You should stay monolithic when you’re serving low-traffic workloads, when inputs are uniformly short (consistently under 2K tokens), when you don’t have at least 10 GbE between nodes, or when your team doesn’t have the Kubernetes maturity for split-pool autoscaling. For the boundary case, chunked prefill first — it runs on a single node, requires zero new infrastructure, and gives you 30–50% of the benefit. If it solves your interference problem, you don’t need to migrate. The mistake is assuming the existence of a newer architecture obliges you to adopt it.

The migration, in order

Start by baselining your SLOs. Not your throughput. Measure TTFT at P50 and P99 under realistic load, and TPOT at P50 and P99, and write down what your SLA actually requires. A surprising number of teams discover they don’t have a real SLA, just a vibe that the system feels slow. Capture GPU utilization — below 60% you might not be GPU-constrained yet. If TTFT P99 is comfortably inside your SLA and TPOT P99 is stable, you don’t have an interference problem and disaggregation will not help you. This is the most important step, and the easiest one to skip.

If the baseline shows interference, try chunked prefill first. It’s a configuration change on vLLM V1, not an architectural change. Measure again. If the interference is gone, you’re done.

If chunked prefill isn’t enough, choose your stack. Kubernetes-native with multi-vendor accelerator support: llm-d. NVIDIA hardware with a managed Planner and NIXL integration: Dynamo. Maximum control, minimum framework surface area: vLLM V1 with the Rust router. None of these are wrong choices; the stacks are converging at the layers below the orchestrator.

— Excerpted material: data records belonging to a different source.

(** * BetterInput: the raw-keystroke line editor of [input.py]

    A shallow embedding of [input.py]: the key decoder [_getKey], the
    terminal primitives [_moveCursorRight] and [_resetLine], the clamp
    [_bound], the single-use reader [_SingleLineReader] with its [read]
    loop, and the owner of the shared history, [Input].

    Python text is a sequence of characters, modelled as [list ascii]
    (the editor works on single code units).  Python integers are [Z];
    indexing and slicing follow Python for every integer, negative ones
    included, so that the bounds the code maintains are theorems and not
    consequences of the types.  The terminal is a pair of streams: the
    characters still to come on standard input and the characters written
    so far to standard output. *)

From Stdlib Require Import ZArith Lia Ascii DecimalZ.
From Stdlib Require DecimalString HexadecimalString.
From stdpp Require Import base list strings.

Open Scope Z_scope.

(** ** Python built-ins used by the source *)

Definition str := list ascii.

Definition lit (x : string) : str := String.list_ascii_of_string x.
Arguments lit x%_string.

(** [len(x)] as a Python integer. *)
Definition len {A} (l : list A) : Z := Z.of_nat (length l).

(** [s[:i]]: a negative bound counts from the end, and bounds are clipped. *)
Definition slice_to {A} (l : list A) (i : Z) : list A :=
  if i <? 0 then take (Z.to_nat (len l + i)) l else take (Z.to_nat i) l.

(** [s[i:]]. *)
Definition slice_from {A} (l : list A) (i : Z) : list A :=
  if i <? 0 then drop (Z.to_nat (len l + i)) l else drop (Z.to_nat i) l.

(** [l[i]]: a negative index counts from the end; [None] is [IndexError]. *)
Definition getitem {A} (l : list A) (i : Z) : option A :=
  if i <? 0
  then (if len l + i <? 0 then None else l !! Z.to_nat (len l + i))
  else l !! Z.to_nat i.

(** [l[i] = v], [None] being [IndexError]. *)
Definition setitem {A} (l : list A) (i : Z) (v : A) : option (list A) :=
  let j := if i <? 0 then len l + i else i in
  if (0 <=? j) && (j <? len l) then Some (<[Z.to_nat j := v]> l) else None.

(** [str(n)] for an integer, as an f-string prints it. *)
Definition str_of_int (n : Z) : str :=
  lit (DecimalString.NilZero.string_of_int (Z.to_int n)).

(** [hex(ord(c))]. *)
Definition hex_of_ord (c : ascii) : str :=
  lit "0x" ++ lit (HexadecimalString.NilZero.string_of_uint (N.to_hex_uint (N_of_ascii c))).

(** [sep.join(parts)]. *)
Fixpoint join (sep : str) (parts : list str) : str :=
  match parts with
  | [] => []
  | [p] => p
  | p :: ps => p ++ sep ++ join sep ps
  end.

(** ** Regular expressions, as far as [ESCAPE_SEQ] needs them *)

Module Regex.

Inductive t : Type :=
| Void
| Eps
| Range (lo hi : ascii)
| Alt (r1 r2 : t)
| Seq (r1 r2 : t)
| Star (r : t).

Definition Chr (c : ascii) : t := Range c c.

Definition in_range (lo hi c : ascii) : bool :=
  ((N_of_ascii lo <=? N_of_ascii c) && (N_of_ascii c <=? N_of_ascii hi))%N.

Fixpoint nullable (r : t) : bool :=
  match r with
  | Void => false
  | Eps => true
  | Range _ _ => false
  | Alt r1 r2 => nullable r1 || nullable r2
  | Seq r1 r2 => nullable r1 && nullable r2
  | Star _ => true
  end.

(** Brzozowski derivative. *)
Fixpoint deriv (c : ascii) (r : t) : t :=
  match r with
  | Void => Void
  | Eps => Void
  | Range lo hi => if in_range lo hi c then Eps else Void
  | Alt r1 r2 => Alt (deriv c r1) (deriv c r2)
  | Seq r1 r2 =>
      if nullable r1 then Alt (Seq (deriv c r1) r2) (deriv c r2)
      else Seq (deriv c r1) r2
  | Star r1 => Seq (deriv c r1) (Star r1)
  end.

Definition derivs (s : str) (r : t) : t := fold_left (fun r c => deriv c r) s r.

(** The whole of [s] is in the language of [r]. *)
Definition fullmatch (r : t) (s : str) : bool := nullable (derivs s r).

(** No string at all is in the language of [r]. *)
Fixpoint dead (r : t) : bool :=
  match r with
  | Void => true
  | Eps => false
  | Range lo hi => (N_of_ascii hi <? N_of_ascii lo)%N
  | Alt r1 r2 => dead r1 && dead r2
  | Seq r1 r2 => dead r1 || dead r2
  | Star _ => false
  end.

End Regex.

(** ** Module constants *)

Definition ESCAPE : str := ["027"%char].

Definition LF : ascii := "010"%char.

(** [ESCAPE_SEQ = re.compile(r"^\x1B(?:[@-Z\\-_]|\[[0-?]*[ -/]*[@-~])$")].
    Without [re.MULTILINE], a final [$] matches at the end of the text and
    also just before a newline that ends the text. *)
Definition ESCAPE_SEQ : Regex.t :=
  Regex.Seq
    (Regex.Seq (Regex.Chr "027")
       (Regex.Alt
          (Regex.Alt (Regex.Range "@" "Z") (Regex.Range "\" "_"))
          (Regex.Seq (Regex.Chr "[")
             (Regex.Seq (Regex.Star (Regex.Range "0" "?"))
                (Regex.Seq (Regex.Star (Regex.Range " " "/")) (Regex.Range "@" "~"))))))
    (Regex.Alt Regex.Eps (Regex.Chr LF)).

(** [ESCAPE_SEQ.match(k)], as a truth value. *)
Definition ESCAPE_SEQ_match (k : str) : bool := Regex.fullmatch ESCAPE_SEQ k.

Definition CLEAR_LINE : str := "027"%char :: lit "[K".
Definition DELETE : str := "027"%char :: lit "[3~".

Definition UP : str := "027"%char :: lit "[A".
Definition DOWN : str := "027"%char :: lit "[B".
Definition RIGHT : str := "027"%char :: lit "[C".
Definition LEFT : str := "027"%char :: lit "[D".
Definition _arrowKeys : list str := [UP; DOWN; RIGHT; LEFT].

Definition BACKSPACE : str := ["127"%char].
Definition INTERRUPT : str := ["003"%char].
Definition EOF : str := ["004"%char].

Definition CR : str := ["013"%char].

(** ** The terminal, the reader object and the effects of the program *)

(** The fields of [_SingleLineReader]. *)
Record SingleLineReader : Type := mkReader {
  lines : list str;
  line : str;
  lineIdx : Z;
  charIdx : Z;
  used : bool;
  debug : bool;
  prompt : str
}.

(** The reader in use ([self]) and the two streams of the terminal.
    [stdin] holds the characters the terminal will still deliver, [stdout]
    everything printed so far.  Raw mode is switched on and off around
    every single read in [_getChar]; it has no effect on the streams and is
    left out. *)
Record state : Type := mkState {
  self : SingleLineReader;
  stdin : str;
  stdout : str
}.

Inductive exn : Type :=
| KeyboardInterrupt
| EOFError
| IndexError
| Exception (msg : str).

(** What a call comes to: it returns, it raises, it waits for a character
    the terminal has not delivered ([Blocked]), or the bound on the number
    of loop iterations of this model is used up ([OutOfGas]; the bounds are
    chosen so that this never happens, see [_getKey_inv] for the decoder
    and [read_gas] for the loop of a reader built by [init]). *)
Inductive result (A : Type) : Type :=
| Return (a : A)
| Raise (e : exn)
| Blocked
| OutOfGas.
Arguments Return {A} a.
Arguments Raise {A} e.
Arguments Blocked {A}.
Arguments OutOfGas {A}.

Definition M (A : Type) : Type := state -> result A * state.

Definition ret {A} (a : A) : M A := fun st => (Return a, st).

Definition bind {A B} (m : M A) (k : A -> M B) : M B :=
  fun st =>
    match m st with
    | (Return a, st') => k a st'
    | (Raise e, st') => (Raise e, st')
    | (Blocked, st') => (Blocked, st')
    | (OutOfGas, st') => (OutOfGas, st')
    end.

Declare Scope py_scope.
Delimit Scope py_scope with py.
Notation "x <- m ;; k" := (bind m (fun x => k))
  (at level 100, m at next level, k at level 200, right associativity) : py_scope.
Notation "m ;; k" := (bind m (fun _ => k))
  (at level 100, k at level 200, right associativity) : py_scope.
Open Scope py_scope.

Definition raise {A} (e : exn) : M A := fun st => (Raise e, st).

Definition getSelf : M SingleLineReader := fun st => (Return (self st), st).

Definition modify (f : SingleLineReader -> SingleLineReader) : M unit :=
  fun st => (Return tt, mkState (f (self st)) (stdin st) (stdout st)).

Definition set_lines (v : list str) (r : SingleLineReader) : SingleLineReader :=
  mkReader v (line r) (lineIdx r) (charIdx r) (used r) (debug r) (prompt r).
Definition set_line (v : str) (r : SingleLineReader) : SingleLineReader :=
  mkReader (lines r) v (lineIdx r) (charIdx r) (used r) (debug r) (prompt r).
Definition set_lineIdx (v : Z) (r : SingleLineReader) : SingleLineReader :=
  mkReader (lines r) (line r) v (charIdx r) (used r) (debug r) (prompt r).
Definition set_charIdx (v : Z) (r : SingleLineReader) : SingleLineReader :=
  mkReader (lines r) (line r) (lineIdx r) v (used r) (debug r) (prompt r).
Definition set_used (v : bool) (r : SingleLineReader) : SingleLineReader :=
  mkReader (lines r) (line r) (lineIdx r) (charIdx r) v (debug r) (prompt r).

(** [print(s, end="")]. *)
Definition print (s : str) : M unit :=
  fun st => (Return tt, mkState (self st) (stdin st) (stdout st ++ s)).

(** [print(s)]. *)
Definition println (s : str) : M unit := print (s ++ [LF]).

(** ** Module-level functions *)

(** [_getChar(nchars)]: [sys.stdin.read(nchars)] in raw mode waits until
    [nchars] characters are there. *)
Definition _getChar (nchars : nat) : M str :=
  fun st =>
    if (length (stdin st) <? nchars)%nat then (Blocked, st)
    else (Return (take nchars (stdin st)),
          mkState (self st) (drop nchars (stdin st)) (stdout st)).

(** The loop of [_getKey]: [while not ESCAPE_SEQ.match(k): k += _getChar()]. *)
Fixpoint _getKey_loop (gas : nat) (k : str) : M str :=
  if ESCAPE_SEQ_match k then ret k
  else match gas with
       | O => fun st => (OutOfGas, st)
       | S gas' => c <- _getChar 1 ;; _getKey_loop gas' (k ++ c)
       end.

Definition _getKey : M str :=
  k <- _getChar 1 ;;
  if decide (k = ESCAPE)
  then fun st => _getKey_loop (S (length (stdin st))) k st
  else ret k.

Definition _printHex (s : str) : M unit :=
  println (join (lit " ") (map hex_of_ord s)).

Definition _moveCursorRight (distRight : Z) : M unit :=
  if distRight >? 0 then print ("027"%char :: lit "[" ++ str_of_int distRight ++ lit "C")
  else if distRight <? 0 then print ("027"%char :: lit "[" ++ str_of_int (- distRight) ++ lit "D")
  else ret tt.

Definition _resetLine (line : str) : M unit :=
  print (CR ++ line ++ CLEAR_LINE).

Definition _bound (val : Z) (lowerBound upperBound : option Z) : Z :=
  let val := match lowerBound with Some lo => Z.max val lo | None => val end in
  let val := match upperBound with Some hi => Z.min val hi | None => val end in
  val.

(** ** [_SingleLineReader] *)

(** [__init__]: the reader keeps the caller's list ([self.lines = pastLines])
    and appends the new, empty line to it. *)
Definition init (pastLines : list str) (prompt : str) (debug : bool) : SingleLineReader :=
  let lines := pastLines ++ [[]] in
  mkReader lines [] (len lines - 1) 0 false debug prompt.

Definition _use : M unit :=
  s <- getSelf ;;
  if used s then raise (Exception (lit "using line reader multiple times"))
  else modify (set_used true).

Definition _resetLineAndCursor : M unit :=
  s <- getSelf ;;
  _resetLine (prompt s ++ line s) ;;
  _moveCursorRight (charIdx s - len (line s)).

Definition moveLineDown (distDown : Z) : M unit :=
  s <- getSelf ;;
  modify (set_lineIdx (_bound (lineIdx s + distDown) (Some 0) (Some (len (lines s) - 1)))) ;;
  s <- getSelf ;;
  match getitem (lines s) (lineIdx s) with
  | None => raise IndexError
  | Some l =>
      modify (set_line l) ;;
      modify (set_charIdx (len l)) ;;
      _resetLineAndCursor
  end.

Definition moveCharRight (distRight : Z) : M unit :=
  s <- getSelf ;;
  let lastIdx := charIdx s in
  modify (set_charIdx (_bound (charIdx s + distRight) (Some 0) (Some (len (line s))))) ;;
  s <- getSelf ;;
  _moveCursorRight (charIdx s - lastIdx).

Definition doBackspace : M unit :=
  s <- getSelf ;;
  if charIdx s >? 0 then
    modify (set_line (slice_to (line s) (charIdx s - 1) ++ slice_from (line s) (charIdx s))) ;;
    modify (set_charIdx (charIdx s - 1)) ;;
    _resetLineAndCursor
  else ret tt.

Definition doDelete : M unit :=
  s <- getSelf ;;
  if charIdx s <? len (line s) then
    modify (set_line (slice_to (line s) (charIdx s) ++ slice_from (line s) (charIdx s + 1))) ;;
    _resetLineAndCursor
  else ret tt.

Definition insertChar (k : str) : M unit :=
  s <- getSelf ;;
  modify (set_line (slice_to (line s) (charIdx s) ++ k ++ slice_from (line s) (charIdx s))) ;;
  modify (set_charIdx (charIdx s + 1)) ;;
  _resetLineAndCursor.

(** [self.lines[-1] = self.line]. *)
Definition store_line : M unit :=
  s <- getSelf ;;
  match setitem (lines s) (-1) (line s) with
  | None => raise IndexError
  | Some ls => modify (set_lines ls)
  end.

(** The body of the [while] loop of [read], for the key [k]. *)
Definition read_body (k : str) : M unit :=
  s <- getSelf ;;
  (if debug s then print (CR ++ CLEAR_LINE) ;; _printHex k else ret tt) ;;
  if decide (k ∈ _arrowKeys) then
    if decide (k = UP) then moveLineDown (-1)
    else if decide (k = DOWN) then moveLineDown 1
    else if decide (k = LEFT) then moveCharRight (-1)
    else if decide (k = RIGHT) then moveCharRight 1
    else ret tt
  else
    (if decide (k = BACKSPACE) then doBackspace
     else if decide (k = DELETE) then doDelete
     else if decide (k = INTERRUPT) then raise KeyboardInterrupt
     else if decide (k = EOF) then raise EOFError
     else match getitem k 0 with
          | None => raise IndexError
          | Some c =>
              if decide ([c] = ESCAPE)
              then raise (Exception (lit "unknown ANSI escape: " ++ join (lit " ") (map hex_of_ord k)))
              else insertChar k
          end) ;;
    store_line.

Size your pools. The default starting ratio is 1:2 or 1:3 prefill-to-decode workers. A summarization workload (long input, short output) wants more prefill; a chatbot workload (short input, long output) wants more decode. Start with a workload-shaped guess and let the autoscaler converge.

Provision the KV-transfer fabric. Same-node pools ride NVLink and need nothing extra. Cross-node pools need InfiniBand or high-bandwidth Ethernet with NIXL. As established above, placement design dominates — the bandwidth requirement is more forgiving than you expect once colocation is right.

Monitor the right metrics: per-pool GPU utilization, prefill queue depth, decode batch fill rate, KV-cache transfer latency P99 (target under 50 ms), and prefix cache hit rate. The metric that catches failure modes early is prefix cache hit rate — if it falls, your router has lost cache locality and TTFT is about to rise. The metric that’s most often misleading is tokens per second: under SLO violations you can hit high throughput while serving requests that are useless to users. The metric that matters is goodput: requests per GPU served inside both TTFT and TPOT SLOs at a given attainment target.

The migration is mostly an organizational and observability problem. What’s hard is renegotiating your SLAs around two metrics instead of one, instrumenting them properly, and running a split-pool deployment on whatever Kubernetes story you already have. Plan for the operational lift, not the engineering one.

What breaks next

The cleanest signal that disaggregation has stopped being controversial is that researchers have moved on to critiquing it. The most important recent critique — “Not All Prefills Are Equal” (ICML 2026) — identifies a failure mode in standard P/D that dominates the dominant workload: multi-turn conversations. In a chatbot, Turn 2 arrives with a short new message but a long context that includes the response the decode node just generated. Vanilla P/D routes the entire context back through a prefill node, rebuilds the KV-cache from scratch, and ships it back to decode. Every turn after the first pays for a prefill it shouldn’t need and a KV transfer it shouldn’t make. PPD’s fix: keep the KV-cache local on the decode node and run cheap *append-prefills* — processing only new tokens against the existing cache — in line with ongoing decodes. The result on vLLM V1: 68% reduction in Turn 2+ TTFT with no TPOT regression, and the fabric saturation problem disappears.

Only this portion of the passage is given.